[Records excerpted from a collection]
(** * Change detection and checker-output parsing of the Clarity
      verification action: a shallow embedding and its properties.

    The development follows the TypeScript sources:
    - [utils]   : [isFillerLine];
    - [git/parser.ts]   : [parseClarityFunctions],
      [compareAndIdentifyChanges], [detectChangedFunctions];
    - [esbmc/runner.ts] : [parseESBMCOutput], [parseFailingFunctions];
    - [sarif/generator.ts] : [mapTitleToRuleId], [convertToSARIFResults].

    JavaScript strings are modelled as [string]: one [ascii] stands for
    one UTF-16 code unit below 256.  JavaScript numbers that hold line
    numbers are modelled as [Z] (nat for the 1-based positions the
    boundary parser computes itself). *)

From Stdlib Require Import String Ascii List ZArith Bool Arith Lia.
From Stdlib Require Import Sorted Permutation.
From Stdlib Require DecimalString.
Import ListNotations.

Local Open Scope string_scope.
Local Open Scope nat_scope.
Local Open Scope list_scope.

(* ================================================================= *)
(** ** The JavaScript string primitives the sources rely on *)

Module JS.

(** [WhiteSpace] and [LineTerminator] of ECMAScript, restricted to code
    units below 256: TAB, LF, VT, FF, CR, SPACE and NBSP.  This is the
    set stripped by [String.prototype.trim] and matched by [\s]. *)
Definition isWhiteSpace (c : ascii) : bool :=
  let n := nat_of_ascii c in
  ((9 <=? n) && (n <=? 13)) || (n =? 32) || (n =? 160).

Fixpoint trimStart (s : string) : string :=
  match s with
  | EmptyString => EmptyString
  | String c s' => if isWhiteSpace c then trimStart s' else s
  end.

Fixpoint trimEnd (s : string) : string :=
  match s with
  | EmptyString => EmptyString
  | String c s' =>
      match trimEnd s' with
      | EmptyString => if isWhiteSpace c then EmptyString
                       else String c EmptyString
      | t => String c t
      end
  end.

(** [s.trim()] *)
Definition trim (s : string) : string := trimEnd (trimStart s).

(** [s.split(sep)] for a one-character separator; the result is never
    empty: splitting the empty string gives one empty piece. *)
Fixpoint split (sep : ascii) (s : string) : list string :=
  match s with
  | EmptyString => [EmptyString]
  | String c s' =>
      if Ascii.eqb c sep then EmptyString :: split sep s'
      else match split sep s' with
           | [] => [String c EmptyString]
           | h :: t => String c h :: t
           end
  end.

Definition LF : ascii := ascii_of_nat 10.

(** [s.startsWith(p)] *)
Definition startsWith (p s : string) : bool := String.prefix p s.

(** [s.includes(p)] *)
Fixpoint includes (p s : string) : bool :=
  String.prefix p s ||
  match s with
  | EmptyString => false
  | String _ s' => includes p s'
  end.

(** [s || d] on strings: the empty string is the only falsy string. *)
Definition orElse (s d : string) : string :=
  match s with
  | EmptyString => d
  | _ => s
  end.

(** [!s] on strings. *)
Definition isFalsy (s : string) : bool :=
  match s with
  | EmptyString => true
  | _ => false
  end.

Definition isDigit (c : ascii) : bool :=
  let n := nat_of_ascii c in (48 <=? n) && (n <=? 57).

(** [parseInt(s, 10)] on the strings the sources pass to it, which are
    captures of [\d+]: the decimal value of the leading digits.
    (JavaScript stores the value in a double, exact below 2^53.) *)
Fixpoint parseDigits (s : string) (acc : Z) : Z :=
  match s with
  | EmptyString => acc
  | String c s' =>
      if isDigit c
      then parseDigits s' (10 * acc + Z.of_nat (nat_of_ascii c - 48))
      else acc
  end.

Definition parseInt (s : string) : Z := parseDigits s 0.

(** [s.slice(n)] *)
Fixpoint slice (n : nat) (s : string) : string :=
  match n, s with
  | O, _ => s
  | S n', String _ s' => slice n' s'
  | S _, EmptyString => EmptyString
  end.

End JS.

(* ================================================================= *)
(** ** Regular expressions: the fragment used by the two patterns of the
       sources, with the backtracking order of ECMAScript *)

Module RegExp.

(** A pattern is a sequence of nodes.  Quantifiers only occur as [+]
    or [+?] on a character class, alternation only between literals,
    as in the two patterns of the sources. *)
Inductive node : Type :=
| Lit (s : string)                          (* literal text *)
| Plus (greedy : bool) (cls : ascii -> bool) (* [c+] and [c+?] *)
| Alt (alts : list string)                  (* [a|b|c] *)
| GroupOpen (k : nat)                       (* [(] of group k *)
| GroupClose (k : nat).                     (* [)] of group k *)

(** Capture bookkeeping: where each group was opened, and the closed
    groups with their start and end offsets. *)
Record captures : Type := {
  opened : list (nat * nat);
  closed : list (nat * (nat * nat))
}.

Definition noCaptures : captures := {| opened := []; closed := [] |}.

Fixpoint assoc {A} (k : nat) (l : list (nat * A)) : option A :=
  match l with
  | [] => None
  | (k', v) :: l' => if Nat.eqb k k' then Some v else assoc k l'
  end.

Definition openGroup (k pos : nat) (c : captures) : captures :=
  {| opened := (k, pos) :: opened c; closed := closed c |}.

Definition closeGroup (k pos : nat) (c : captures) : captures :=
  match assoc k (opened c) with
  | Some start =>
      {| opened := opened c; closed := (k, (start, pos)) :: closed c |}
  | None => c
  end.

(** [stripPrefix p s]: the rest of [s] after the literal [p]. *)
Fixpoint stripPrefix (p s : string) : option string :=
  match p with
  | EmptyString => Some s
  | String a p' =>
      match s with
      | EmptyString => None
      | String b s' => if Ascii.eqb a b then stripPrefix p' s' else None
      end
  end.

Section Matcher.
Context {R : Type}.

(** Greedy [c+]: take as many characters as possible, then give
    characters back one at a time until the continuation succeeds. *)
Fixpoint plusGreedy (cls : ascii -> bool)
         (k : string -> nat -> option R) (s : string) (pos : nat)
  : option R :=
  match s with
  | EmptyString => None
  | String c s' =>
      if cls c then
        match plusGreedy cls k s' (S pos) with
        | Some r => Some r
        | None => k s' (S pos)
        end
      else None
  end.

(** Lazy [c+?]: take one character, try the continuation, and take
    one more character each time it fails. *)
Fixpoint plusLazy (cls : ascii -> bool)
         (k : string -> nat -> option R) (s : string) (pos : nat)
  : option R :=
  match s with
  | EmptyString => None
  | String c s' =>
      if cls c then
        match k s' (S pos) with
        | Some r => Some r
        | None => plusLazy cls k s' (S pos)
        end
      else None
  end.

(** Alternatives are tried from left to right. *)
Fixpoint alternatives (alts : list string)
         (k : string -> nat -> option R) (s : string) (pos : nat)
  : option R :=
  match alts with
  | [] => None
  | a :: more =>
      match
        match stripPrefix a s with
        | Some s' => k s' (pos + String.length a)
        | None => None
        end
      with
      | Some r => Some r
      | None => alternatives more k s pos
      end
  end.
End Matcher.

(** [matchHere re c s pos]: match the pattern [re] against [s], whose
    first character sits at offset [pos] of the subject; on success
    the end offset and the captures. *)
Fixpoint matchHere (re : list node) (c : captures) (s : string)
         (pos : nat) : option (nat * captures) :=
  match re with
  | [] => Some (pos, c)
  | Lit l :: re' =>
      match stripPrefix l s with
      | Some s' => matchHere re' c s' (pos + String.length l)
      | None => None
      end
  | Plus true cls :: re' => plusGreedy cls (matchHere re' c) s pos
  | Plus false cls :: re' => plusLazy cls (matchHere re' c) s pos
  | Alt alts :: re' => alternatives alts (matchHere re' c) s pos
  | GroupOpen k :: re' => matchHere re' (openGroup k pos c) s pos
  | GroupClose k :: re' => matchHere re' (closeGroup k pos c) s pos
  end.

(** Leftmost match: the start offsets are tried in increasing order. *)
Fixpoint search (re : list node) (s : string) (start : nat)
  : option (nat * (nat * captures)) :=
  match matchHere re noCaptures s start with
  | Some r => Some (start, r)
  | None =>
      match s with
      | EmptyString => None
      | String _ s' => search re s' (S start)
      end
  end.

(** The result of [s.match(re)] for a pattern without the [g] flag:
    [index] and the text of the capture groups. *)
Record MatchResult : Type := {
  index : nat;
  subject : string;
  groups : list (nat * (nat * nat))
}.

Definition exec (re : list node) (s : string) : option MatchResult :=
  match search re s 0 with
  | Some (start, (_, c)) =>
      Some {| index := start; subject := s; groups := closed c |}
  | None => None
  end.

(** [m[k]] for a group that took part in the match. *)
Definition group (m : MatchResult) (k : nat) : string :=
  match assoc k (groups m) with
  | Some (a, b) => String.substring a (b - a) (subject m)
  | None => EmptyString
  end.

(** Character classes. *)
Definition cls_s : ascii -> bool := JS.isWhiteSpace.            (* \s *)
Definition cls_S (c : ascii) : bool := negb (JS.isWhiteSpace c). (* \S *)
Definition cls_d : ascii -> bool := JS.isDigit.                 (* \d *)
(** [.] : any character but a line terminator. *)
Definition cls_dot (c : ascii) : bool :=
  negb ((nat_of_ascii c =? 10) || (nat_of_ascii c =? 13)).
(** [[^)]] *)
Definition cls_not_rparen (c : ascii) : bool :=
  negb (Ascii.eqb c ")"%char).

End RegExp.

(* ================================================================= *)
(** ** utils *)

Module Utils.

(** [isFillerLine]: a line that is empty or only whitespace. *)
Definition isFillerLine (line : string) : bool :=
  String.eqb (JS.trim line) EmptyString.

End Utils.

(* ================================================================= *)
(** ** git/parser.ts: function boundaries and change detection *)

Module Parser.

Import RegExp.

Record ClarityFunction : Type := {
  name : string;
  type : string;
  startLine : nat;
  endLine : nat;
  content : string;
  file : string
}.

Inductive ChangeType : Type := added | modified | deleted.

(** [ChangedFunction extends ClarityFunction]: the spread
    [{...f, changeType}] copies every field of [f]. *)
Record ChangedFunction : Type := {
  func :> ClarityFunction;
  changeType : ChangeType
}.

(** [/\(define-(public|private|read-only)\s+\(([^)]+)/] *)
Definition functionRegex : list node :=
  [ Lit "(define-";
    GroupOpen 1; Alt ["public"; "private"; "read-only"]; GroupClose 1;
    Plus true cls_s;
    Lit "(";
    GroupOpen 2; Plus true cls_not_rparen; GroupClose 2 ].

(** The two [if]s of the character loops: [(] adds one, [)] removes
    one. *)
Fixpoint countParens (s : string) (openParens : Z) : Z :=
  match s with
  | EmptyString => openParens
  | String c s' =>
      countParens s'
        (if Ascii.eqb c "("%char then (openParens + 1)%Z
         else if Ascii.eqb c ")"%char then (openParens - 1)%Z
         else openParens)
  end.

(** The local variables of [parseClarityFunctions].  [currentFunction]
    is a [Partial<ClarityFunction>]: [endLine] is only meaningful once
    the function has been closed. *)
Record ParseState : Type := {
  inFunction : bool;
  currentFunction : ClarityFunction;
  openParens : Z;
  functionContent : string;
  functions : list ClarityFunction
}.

---

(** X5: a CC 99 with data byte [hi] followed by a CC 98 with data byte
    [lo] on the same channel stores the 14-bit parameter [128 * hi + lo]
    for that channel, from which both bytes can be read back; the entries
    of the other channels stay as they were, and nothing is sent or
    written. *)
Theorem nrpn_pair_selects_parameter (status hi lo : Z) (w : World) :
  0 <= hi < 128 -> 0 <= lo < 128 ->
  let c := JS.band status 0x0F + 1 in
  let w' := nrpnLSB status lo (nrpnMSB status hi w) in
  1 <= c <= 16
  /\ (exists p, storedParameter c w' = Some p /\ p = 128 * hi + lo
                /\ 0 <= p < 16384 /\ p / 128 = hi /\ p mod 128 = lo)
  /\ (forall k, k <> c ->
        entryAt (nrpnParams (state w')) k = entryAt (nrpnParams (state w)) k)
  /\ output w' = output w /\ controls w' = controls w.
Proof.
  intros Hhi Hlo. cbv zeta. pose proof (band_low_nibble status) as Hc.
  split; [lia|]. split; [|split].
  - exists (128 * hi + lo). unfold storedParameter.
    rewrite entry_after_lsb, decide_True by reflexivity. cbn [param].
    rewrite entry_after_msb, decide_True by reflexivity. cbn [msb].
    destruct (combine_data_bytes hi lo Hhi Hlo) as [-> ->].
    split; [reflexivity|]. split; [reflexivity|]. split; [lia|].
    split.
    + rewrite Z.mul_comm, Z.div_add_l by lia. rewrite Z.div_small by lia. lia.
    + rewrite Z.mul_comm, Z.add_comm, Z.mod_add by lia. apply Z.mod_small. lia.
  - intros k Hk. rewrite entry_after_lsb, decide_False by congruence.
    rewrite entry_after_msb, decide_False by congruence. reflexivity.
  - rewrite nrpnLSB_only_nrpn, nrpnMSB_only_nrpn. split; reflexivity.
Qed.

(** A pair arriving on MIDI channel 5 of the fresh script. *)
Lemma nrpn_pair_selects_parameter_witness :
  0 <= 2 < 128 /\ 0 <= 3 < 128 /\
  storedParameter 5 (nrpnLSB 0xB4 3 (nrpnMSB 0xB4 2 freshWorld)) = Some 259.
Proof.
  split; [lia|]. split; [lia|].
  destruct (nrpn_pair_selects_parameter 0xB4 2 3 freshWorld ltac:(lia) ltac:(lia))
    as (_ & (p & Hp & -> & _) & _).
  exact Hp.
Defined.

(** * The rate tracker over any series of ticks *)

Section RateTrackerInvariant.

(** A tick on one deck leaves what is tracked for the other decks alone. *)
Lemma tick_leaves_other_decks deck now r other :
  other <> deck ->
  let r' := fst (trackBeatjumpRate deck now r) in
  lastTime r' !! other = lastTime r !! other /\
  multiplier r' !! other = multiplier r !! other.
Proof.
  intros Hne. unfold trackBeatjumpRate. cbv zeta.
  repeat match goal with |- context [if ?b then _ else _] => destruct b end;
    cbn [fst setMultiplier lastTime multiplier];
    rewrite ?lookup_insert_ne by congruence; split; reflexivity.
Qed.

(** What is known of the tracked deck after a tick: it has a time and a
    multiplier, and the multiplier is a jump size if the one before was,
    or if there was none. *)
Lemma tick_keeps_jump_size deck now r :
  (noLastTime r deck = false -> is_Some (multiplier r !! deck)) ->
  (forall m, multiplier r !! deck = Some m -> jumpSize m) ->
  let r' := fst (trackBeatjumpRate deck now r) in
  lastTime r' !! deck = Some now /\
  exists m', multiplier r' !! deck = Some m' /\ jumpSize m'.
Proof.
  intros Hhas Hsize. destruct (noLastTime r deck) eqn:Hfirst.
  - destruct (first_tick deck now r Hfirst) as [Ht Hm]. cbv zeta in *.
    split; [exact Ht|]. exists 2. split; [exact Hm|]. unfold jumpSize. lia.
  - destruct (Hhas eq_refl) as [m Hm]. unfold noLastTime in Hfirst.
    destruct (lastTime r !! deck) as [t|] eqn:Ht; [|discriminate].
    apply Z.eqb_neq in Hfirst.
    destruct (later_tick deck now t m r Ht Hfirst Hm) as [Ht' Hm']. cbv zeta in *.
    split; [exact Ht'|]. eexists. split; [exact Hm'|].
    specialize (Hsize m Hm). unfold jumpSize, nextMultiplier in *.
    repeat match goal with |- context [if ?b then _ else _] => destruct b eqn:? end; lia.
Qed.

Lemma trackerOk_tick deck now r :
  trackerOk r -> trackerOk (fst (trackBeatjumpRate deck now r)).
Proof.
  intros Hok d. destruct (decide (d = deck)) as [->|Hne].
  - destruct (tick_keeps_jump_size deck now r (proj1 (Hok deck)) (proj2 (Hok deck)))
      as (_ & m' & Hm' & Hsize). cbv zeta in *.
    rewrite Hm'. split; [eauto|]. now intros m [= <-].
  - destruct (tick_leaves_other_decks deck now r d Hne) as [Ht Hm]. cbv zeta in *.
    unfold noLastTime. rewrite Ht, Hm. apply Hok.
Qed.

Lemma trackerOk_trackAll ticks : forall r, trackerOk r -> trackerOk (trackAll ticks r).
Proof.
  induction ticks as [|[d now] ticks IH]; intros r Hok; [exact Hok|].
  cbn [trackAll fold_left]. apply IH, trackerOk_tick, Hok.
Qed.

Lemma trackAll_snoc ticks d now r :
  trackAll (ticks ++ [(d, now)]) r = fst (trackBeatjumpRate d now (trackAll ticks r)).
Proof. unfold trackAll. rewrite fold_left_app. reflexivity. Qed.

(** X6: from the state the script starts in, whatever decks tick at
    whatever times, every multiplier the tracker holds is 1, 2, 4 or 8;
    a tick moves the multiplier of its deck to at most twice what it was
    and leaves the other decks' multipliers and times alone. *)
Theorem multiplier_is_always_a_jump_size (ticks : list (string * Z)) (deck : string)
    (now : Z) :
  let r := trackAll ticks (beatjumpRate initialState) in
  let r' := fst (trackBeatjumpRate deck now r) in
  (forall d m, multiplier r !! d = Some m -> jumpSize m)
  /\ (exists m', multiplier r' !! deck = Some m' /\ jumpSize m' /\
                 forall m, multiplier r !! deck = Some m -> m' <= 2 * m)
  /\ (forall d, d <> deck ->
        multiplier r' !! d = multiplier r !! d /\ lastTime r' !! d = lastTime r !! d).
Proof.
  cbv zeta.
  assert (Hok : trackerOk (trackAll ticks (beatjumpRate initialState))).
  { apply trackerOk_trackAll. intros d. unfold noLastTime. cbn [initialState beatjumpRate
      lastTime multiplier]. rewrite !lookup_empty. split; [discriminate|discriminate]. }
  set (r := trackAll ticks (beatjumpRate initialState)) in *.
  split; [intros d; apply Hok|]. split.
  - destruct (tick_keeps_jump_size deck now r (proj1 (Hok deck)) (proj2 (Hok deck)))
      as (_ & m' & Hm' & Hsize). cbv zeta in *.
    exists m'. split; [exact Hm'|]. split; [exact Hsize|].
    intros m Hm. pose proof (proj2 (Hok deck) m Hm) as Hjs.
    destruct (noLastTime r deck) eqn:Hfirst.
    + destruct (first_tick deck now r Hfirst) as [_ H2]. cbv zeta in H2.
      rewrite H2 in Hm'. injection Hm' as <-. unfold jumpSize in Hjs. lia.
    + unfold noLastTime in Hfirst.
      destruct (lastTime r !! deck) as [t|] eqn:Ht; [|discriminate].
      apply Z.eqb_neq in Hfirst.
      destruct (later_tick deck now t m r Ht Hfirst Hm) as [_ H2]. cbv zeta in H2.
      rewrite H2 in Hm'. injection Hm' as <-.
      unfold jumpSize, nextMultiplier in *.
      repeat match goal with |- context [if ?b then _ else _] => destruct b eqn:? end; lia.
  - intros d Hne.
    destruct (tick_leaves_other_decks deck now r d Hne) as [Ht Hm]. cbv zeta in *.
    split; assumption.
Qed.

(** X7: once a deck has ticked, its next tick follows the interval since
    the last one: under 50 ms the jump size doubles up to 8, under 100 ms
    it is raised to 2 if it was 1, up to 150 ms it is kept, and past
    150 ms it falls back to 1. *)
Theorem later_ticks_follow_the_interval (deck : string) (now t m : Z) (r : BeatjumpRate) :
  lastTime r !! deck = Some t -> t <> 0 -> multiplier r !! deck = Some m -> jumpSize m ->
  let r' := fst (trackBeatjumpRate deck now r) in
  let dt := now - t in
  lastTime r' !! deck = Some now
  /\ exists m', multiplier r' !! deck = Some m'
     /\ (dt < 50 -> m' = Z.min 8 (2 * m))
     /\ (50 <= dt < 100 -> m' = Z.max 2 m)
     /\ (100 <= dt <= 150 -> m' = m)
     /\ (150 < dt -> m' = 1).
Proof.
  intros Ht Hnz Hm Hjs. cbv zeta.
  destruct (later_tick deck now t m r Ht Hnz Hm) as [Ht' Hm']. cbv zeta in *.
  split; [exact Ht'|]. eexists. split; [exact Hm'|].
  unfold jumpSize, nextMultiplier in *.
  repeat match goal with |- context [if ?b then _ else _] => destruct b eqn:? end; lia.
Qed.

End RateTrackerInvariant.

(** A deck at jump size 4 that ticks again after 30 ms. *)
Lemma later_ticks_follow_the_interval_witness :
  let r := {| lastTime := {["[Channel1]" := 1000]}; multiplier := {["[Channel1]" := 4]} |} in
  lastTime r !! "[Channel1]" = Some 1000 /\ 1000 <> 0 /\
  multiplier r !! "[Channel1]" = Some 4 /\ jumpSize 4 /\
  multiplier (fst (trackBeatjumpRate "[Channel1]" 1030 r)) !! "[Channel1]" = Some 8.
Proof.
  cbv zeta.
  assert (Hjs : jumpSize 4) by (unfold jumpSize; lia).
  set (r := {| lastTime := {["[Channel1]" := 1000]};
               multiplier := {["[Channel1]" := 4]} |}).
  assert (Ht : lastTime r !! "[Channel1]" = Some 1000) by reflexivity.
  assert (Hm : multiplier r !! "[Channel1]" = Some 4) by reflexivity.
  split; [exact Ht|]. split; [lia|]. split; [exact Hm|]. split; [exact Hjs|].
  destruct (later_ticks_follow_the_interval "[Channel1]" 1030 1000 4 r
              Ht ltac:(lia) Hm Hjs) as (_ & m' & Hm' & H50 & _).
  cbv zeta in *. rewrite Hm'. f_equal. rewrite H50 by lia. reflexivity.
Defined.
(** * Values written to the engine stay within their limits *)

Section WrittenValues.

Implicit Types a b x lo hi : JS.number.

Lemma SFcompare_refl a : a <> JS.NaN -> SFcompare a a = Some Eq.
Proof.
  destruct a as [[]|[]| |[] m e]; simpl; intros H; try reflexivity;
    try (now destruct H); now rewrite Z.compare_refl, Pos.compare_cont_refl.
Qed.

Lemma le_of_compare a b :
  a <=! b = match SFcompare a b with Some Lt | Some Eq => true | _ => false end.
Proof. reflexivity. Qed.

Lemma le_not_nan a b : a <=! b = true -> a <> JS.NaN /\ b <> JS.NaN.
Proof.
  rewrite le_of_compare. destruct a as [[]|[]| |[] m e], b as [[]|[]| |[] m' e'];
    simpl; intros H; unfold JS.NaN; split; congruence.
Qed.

* Task to complete *
For the records given here, say how many lines hold the string "stripPrefix", with no further words.

* Solution to this exercise *
5